== SUPPLIED INFORMATION
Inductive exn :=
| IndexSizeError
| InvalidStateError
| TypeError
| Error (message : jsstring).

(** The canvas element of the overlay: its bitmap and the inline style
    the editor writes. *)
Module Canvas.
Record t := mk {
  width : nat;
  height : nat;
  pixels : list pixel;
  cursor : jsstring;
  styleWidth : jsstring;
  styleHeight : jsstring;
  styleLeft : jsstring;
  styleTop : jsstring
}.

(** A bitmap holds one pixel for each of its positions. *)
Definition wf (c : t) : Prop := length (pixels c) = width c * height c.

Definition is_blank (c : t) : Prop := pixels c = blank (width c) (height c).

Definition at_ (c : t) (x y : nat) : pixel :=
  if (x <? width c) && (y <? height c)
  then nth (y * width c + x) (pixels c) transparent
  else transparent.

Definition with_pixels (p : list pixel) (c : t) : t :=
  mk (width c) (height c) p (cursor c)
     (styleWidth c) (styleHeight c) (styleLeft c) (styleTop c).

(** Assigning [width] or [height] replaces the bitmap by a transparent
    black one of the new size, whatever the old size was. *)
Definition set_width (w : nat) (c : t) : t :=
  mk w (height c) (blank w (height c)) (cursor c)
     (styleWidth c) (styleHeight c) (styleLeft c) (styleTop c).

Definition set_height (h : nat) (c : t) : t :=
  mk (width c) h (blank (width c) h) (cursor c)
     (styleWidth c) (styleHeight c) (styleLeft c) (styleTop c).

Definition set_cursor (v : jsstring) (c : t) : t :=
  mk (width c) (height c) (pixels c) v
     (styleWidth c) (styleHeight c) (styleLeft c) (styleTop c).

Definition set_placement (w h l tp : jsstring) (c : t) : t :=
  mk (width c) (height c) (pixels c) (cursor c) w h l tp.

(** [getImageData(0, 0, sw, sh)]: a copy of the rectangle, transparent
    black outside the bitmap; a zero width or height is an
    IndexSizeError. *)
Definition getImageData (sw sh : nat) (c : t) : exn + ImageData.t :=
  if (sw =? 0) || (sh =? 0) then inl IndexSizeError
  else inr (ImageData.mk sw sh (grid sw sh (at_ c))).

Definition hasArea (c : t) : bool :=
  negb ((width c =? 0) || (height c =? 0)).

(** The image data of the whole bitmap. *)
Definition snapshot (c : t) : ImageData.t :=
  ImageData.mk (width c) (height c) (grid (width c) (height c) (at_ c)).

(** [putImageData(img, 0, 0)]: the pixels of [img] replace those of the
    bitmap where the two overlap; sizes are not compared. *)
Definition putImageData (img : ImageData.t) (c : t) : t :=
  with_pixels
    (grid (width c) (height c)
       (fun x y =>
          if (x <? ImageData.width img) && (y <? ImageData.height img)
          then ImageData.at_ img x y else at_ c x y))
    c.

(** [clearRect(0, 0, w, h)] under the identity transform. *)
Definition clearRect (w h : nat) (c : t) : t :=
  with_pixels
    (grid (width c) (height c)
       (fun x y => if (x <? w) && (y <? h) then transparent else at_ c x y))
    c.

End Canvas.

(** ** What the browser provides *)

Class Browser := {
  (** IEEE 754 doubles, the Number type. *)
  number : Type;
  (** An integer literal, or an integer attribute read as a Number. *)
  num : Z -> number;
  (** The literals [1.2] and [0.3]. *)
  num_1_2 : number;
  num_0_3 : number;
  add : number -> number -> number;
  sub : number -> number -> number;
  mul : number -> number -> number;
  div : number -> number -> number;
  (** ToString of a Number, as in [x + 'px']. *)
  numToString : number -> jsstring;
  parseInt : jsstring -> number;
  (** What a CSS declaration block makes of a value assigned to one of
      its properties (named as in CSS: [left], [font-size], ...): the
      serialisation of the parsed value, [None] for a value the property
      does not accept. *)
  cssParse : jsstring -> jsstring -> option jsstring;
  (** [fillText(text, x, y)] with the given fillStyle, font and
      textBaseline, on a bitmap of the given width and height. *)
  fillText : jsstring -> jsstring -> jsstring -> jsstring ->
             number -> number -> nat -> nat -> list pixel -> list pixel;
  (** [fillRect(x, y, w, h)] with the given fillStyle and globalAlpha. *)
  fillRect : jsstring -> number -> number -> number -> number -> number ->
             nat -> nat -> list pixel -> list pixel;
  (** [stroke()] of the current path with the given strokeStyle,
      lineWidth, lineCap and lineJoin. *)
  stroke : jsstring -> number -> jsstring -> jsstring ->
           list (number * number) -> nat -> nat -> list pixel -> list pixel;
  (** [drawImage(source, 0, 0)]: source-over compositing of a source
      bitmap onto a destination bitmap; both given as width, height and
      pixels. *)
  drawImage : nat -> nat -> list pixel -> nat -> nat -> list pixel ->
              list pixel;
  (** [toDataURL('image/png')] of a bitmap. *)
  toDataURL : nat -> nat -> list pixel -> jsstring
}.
====
== SUPPLIED INFORMATION
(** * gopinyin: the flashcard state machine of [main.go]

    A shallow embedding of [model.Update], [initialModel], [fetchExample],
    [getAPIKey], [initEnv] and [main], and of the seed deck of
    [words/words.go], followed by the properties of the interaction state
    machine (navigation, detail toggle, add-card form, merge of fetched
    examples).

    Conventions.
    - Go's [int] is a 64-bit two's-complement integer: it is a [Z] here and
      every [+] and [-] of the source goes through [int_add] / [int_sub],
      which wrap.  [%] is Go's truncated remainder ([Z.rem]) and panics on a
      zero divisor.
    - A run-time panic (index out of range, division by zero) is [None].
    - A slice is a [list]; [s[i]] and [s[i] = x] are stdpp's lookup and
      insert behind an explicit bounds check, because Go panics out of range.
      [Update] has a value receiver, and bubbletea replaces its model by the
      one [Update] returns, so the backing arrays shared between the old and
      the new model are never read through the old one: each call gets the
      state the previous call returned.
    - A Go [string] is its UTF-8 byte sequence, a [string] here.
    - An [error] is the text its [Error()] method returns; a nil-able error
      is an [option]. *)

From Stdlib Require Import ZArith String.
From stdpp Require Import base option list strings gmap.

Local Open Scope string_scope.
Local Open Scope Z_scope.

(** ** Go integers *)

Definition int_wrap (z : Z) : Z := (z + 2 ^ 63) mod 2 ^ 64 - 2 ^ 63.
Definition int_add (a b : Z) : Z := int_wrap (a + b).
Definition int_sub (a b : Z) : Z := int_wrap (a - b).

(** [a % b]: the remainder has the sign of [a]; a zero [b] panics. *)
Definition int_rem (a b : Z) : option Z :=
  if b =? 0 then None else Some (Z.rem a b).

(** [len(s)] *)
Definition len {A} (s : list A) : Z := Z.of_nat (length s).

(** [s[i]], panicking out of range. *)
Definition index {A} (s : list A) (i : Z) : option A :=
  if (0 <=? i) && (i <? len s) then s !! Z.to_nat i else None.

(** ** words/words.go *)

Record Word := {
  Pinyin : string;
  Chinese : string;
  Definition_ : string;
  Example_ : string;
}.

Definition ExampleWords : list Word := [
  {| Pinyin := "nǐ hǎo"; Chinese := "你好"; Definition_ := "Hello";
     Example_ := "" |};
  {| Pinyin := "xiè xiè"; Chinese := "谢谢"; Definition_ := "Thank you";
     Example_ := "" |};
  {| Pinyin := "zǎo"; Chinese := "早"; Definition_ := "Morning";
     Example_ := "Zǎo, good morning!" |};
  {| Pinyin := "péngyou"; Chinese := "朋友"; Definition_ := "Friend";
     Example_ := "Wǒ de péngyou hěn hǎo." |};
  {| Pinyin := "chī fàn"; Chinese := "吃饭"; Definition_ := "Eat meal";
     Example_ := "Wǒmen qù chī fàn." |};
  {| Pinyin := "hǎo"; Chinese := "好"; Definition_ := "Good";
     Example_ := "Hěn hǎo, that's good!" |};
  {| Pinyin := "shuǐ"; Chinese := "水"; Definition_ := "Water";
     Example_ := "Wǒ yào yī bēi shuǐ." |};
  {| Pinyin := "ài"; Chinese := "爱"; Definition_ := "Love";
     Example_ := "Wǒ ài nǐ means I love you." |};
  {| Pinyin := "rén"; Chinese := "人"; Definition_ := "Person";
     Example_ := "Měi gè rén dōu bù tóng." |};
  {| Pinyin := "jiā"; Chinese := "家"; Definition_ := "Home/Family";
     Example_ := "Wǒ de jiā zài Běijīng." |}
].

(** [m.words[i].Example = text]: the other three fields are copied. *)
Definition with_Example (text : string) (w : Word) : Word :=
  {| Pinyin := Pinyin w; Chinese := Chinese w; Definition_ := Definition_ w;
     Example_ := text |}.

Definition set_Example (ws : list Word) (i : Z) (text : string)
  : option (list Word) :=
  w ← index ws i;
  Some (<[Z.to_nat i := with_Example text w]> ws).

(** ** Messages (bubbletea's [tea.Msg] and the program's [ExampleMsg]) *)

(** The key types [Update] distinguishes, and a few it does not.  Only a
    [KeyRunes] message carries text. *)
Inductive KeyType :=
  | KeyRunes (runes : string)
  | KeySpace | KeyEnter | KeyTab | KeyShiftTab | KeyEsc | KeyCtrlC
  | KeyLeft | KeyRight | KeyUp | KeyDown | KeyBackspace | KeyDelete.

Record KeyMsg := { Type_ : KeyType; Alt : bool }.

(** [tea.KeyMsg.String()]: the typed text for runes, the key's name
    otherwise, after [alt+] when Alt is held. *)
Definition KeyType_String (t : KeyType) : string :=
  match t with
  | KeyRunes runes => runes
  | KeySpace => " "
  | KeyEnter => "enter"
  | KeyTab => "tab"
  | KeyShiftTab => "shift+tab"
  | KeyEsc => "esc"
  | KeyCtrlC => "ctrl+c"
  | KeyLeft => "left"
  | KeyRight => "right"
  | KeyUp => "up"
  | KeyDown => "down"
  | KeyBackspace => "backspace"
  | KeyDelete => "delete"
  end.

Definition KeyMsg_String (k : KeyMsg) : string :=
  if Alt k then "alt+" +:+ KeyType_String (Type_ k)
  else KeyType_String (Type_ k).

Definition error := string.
====
The entries above hold a line with "one [Update] returns, so" and a later line with "- A Go [string]". Write out exactly those lines and all lines between, nothing more.

      one [Update] returns, so the backing arrays shared between the old and
      the new model are never read through the old one: each call gets the
      state the previous call returned.
    - A Go [string] is its UTF-8 byte sequence, a [string] here.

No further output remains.